## AIM OF THE TASK:
The stretch from the line with "[chunk1; chunk2] None." through the line with "(fun s => (Raise ConnectionError, s))" in the records below: write it out exactly, and nothing else.

BEGIN PROVIDED INFORMATION

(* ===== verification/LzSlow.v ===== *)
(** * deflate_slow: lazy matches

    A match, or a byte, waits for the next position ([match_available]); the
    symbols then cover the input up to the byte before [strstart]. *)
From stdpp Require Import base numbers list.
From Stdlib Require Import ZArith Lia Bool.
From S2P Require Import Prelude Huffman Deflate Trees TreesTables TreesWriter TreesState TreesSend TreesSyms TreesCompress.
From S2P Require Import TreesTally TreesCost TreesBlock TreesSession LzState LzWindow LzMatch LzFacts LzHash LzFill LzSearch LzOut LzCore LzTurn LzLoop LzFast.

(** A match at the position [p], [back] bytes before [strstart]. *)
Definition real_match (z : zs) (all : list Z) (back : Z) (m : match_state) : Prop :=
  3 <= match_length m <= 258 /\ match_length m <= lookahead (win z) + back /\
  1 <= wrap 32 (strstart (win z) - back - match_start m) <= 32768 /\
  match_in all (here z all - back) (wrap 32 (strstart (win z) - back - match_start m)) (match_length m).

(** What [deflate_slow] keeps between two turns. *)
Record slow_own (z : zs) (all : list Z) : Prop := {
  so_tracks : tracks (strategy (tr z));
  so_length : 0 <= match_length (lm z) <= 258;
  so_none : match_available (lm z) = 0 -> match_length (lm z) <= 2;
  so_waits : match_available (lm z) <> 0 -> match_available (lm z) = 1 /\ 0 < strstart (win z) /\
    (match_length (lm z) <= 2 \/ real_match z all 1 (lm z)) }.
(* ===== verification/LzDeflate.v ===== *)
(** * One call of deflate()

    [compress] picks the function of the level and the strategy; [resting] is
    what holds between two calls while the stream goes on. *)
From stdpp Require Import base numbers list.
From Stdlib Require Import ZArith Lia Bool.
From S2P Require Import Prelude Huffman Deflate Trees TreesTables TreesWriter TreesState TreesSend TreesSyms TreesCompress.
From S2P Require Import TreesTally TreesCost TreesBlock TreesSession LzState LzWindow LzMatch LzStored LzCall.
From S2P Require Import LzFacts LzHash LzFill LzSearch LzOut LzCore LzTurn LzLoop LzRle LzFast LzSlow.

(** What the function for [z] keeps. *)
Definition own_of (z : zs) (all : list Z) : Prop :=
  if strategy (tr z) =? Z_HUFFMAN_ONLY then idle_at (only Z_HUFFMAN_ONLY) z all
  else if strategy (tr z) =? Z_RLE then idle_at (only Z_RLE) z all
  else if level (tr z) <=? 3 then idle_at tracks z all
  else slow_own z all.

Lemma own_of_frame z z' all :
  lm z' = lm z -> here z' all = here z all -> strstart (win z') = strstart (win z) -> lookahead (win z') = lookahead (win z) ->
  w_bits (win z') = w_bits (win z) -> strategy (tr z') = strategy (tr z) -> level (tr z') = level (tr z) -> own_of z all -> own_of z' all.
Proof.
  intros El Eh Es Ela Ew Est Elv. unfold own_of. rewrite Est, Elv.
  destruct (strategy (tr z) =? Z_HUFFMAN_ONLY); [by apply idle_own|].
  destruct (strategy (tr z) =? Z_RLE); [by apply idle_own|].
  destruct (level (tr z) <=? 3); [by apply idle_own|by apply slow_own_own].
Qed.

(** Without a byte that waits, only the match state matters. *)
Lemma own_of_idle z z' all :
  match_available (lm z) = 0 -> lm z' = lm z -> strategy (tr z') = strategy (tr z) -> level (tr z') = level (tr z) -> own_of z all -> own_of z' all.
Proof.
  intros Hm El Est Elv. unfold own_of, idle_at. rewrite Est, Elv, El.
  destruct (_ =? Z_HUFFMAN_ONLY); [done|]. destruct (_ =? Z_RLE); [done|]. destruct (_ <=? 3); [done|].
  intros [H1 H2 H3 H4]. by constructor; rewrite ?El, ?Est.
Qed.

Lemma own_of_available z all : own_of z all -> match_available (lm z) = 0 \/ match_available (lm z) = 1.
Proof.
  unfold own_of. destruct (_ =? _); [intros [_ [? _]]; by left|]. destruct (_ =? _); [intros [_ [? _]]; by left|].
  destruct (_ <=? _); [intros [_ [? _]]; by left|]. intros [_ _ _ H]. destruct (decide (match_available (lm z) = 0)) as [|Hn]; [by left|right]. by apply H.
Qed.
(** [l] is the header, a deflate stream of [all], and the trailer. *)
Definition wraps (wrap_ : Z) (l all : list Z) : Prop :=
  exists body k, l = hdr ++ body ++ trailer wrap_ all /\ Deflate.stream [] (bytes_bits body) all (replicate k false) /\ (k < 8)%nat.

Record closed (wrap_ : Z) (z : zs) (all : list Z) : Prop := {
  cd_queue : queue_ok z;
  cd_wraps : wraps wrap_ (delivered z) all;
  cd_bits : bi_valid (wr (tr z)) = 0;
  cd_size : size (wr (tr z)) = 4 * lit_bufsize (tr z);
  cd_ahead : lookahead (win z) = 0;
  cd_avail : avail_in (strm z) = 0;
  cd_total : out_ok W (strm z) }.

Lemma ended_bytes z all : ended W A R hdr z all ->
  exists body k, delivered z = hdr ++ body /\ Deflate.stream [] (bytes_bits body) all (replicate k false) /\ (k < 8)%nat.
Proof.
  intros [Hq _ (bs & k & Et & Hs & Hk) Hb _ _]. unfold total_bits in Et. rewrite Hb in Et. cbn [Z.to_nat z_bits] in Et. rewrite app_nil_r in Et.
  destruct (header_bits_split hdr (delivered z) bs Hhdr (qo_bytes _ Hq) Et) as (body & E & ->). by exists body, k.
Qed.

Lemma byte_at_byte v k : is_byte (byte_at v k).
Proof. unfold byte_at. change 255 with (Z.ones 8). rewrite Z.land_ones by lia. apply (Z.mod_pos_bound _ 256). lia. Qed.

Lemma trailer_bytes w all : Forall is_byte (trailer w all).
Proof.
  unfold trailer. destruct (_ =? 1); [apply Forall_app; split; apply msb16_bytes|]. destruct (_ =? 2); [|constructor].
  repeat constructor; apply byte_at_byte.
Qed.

END PROVIDED INFORMATION
BEGIN PROVIDED INFORMATION

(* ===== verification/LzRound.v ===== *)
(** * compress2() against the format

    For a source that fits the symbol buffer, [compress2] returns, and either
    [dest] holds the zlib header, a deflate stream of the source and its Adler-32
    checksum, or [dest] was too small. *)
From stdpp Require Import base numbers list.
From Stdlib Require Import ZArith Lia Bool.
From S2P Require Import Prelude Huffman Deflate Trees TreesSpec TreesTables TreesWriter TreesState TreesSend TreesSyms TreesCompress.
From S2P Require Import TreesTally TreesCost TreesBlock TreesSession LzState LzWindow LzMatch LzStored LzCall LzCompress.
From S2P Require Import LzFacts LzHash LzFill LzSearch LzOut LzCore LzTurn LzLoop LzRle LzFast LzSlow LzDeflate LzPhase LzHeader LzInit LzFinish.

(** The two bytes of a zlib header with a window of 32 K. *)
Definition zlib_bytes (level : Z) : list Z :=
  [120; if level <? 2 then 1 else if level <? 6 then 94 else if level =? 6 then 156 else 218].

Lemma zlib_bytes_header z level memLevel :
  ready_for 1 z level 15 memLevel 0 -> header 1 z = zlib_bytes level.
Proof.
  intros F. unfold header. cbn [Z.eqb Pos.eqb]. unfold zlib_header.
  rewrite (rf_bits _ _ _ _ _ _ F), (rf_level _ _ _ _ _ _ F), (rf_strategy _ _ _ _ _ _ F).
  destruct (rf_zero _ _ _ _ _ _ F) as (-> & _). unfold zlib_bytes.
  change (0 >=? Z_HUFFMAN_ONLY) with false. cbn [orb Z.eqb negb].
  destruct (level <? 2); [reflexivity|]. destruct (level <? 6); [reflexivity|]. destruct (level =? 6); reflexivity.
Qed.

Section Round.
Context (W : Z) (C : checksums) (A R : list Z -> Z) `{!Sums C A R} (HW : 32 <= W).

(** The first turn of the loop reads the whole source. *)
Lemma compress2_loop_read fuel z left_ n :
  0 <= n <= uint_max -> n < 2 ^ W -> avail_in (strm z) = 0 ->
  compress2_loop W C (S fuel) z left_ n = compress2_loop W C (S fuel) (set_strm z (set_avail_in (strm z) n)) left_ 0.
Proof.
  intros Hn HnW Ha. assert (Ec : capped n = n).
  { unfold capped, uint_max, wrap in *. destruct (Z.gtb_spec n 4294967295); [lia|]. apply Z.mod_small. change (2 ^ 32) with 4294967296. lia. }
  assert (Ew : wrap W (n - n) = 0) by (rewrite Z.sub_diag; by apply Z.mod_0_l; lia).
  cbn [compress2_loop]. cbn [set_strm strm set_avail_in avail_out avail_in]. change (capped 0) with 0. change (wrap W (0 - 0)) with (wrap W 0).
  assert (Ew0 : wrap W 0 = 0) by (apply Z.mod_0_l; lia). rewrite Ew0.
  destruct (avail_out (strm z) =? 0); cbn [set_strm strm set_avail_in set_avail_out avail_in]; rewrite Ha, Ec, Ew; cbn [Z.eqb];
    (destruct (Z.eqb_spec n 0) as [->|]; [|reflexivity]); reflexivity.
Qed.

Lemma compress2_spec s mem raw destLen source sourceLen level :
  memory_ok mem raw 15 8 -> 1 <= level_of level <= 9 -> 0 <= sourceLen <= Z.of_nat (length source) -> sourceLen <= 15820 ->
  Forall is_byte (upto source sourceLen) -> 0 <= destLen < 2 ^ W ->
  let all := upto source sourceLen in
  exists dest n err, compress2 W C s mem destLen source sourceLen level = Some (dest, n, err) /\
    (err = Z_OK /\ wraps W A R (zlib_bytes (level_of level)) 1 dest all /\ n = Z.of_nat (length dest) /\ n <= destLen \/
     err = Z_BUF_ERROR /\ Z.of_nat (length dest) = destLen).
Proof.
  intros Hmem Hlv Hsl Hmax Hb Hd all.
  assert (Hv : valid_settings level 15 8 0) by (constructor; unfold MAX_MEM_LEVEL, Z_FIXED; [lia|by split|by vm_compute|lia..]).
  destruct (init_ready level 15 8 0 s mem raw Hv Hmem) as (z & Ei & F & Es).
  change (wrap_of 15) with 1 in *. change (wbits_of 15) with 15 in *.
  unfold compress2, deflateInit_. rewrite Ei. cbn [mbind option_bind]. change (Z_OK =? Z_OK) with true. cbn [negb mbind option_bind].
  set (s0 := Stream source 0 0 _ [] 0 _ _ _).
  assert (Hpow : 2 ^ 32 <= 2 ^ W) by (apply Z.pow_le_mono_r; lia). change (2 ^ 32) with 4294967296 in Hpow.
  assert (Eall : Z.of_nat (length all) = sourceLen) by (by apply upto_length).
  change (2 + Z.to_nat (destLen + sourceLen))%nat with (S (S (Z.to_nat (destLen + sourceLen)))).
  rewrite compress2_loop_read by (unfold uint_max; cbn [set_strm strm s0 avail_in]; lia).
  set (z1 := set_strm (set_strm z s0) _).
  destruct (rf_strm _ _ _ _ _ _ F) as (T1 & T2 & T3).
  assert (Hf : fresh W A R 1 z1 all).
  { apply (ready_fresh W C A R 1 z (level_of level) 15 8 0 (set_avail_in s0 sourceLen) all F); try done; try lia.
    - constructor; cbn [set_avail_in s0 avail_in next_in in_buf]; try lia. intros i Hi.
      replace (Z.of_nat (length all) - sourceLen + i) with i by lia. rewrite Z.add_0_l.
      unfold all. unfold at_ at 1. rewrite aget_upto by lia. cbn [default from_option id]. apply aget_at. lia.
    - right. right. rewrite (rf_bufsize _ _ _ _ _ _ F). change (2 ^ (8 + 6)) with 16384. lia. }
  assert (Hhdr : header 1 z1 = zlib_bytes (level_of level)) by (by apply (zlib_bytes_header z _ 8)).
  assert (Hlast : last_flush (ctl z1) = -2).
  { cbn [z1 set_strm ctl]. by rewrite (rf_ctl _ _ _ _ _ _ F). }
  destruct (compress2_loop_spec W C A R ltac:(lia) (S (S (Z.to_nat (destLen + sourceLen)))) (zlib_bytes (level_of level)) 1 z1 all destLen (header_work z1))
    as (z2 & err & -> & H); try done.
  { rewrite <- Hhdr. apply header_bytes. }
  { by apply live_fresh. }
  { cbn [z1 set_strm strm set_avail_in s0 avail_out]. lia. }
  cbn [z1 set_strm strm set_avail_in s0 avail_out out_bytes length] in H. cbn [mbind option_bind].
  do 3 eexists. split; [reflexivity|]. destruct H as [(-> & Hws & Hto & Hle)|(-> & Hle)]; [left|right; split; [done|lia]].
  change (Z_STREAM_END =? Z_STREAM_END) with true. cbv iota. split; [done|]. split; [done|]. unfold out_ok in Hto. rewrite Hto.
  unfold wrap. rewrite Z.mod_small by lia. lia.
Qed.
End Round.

END PROVIDED INFORMATION
BEGIN PROVIDED INFORMATION

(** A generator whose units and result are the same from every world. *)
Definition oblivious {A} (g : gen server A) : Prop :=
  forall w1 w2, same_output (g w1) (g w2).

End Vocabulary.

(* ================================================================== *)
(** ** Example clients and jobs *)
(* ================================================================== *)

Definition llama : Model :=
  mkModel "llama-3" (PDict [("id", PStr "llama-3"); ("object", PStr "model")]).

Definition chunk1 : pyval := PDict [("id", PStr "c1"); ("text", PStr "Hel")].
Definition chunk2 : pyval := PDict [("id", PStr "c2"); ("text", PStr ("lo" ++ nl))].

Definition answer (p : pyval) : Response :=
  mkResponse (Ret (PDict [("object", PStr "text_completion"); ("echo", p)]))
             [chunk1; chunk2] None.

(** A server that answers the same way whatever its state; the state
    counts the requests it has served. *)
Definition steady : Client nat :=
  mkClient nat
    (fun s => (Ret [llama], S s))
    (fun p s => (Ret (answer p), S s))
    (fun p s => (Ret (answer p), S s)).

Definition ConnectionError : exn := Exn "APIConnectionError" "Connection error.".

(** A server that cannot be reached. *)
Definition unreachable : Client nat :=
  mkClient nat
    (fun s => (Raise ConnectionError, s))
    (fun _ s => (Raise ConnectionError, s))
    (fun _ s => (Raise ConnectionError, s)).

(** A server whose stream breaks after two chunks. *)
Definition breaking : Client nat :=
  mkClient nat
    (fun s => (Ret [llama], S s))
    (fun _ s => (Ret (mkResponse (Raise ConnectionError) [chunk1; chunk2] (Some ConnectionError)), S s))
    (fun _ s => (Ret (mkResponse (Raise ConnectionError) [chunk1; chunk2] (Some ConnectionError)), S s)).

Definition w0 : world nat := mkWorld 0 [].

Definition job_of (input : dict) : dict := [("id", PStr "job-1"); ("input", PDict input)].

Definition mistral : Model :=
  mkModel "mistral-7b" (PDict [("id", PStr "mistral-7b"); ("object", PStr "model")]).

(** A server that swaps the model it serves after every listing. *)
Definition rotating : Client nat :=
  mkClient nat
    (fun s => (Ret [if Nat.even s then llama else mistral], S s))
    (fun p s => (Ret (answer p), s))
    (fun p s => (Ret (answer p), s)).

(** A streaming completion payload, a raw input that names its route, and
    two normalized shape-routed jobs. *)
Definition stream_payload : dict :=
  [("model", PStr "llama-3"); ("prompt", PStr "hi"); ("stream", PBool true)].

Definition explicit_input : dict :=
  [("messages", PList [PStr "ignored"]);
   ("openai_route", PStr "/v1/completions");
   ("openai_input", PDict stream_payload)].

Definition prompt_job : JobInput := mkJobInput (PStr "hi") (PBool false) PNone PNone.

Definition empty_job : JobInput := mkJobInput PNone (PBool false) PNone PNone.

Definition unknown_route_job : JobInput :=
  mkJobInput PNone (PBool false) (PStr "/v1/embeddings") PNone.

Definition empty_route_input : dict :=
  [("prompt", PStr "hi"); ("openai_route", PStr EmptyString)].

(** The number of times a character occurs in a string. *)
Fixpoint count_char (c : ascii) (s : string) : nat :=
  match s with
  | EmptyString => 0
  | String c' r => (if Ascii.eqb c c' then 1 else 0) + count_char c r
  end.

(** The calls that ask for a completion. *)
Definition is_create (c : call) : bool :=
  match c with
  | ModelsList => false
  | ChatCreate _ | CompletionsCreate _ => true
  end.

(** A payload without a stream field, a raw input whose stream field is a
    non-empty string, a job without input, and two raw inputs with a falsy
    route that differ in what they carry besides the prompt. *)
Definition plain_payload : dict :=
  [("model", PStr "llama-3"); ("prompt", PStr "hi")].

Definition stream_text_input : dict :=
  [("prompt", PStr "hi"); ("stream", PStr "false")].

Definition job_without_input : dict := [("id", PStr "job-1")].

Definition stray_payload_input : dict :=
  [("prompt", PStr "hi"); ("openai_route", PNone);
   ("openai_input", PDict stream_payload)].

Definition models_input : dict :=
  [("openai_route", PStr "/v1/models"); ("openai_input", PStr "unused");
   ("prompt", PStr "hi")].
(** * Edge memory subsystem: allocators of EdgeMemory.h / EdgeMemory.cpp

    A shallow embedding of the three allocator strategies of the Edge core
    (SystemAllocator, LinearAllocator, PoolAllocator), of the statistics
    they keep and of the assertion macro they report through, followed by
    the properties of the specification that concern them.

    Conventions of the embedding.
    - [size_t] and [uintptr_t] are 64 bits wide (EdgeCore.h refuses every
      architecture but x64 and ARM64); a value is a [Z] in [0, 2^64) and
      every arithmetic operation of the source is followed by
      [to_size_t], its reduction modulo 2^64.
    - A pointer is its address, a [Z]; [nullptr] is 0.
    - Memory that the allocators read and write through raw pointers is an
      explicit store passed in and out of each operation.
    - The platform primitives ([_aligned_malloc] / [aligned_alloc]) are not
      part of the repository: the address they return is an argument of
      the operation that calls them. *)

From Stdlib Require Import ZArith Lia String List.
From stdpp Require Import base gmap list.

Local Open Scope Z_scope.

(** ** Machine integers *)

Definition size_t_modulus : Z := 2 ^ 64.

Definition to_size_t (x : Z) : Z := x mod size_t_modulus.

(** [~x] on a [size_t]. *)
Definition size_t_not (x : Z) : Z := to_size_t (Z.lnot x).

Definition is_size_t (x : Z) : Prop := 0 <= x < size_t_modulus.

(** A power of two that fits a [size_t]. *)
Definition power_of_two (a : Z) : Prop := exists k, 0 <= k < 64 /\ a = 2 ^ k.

END PROVIDED INFORMATION

## TASK OUTPUT:
             [chunk1; chunk2] None.

(** A server that answers the same way whatever its state; the state
    counts the requests it has served. *)
Definition steady : Client nat :=
  mkClient nat
    (fun s => (Ret [llama], S s))
    (fun p s => (Ret (answer p), S s))
    (fun p s => (Ret (answer p), S s)).

Definition ConnectionError : exn := Exn "APIConnectionError" "Connection error.".

(** A server that cannot be reached. *)
Definition unreachable : Client nat :=
  mkClient nat
    (fun s => (Raise ConnectionError, s))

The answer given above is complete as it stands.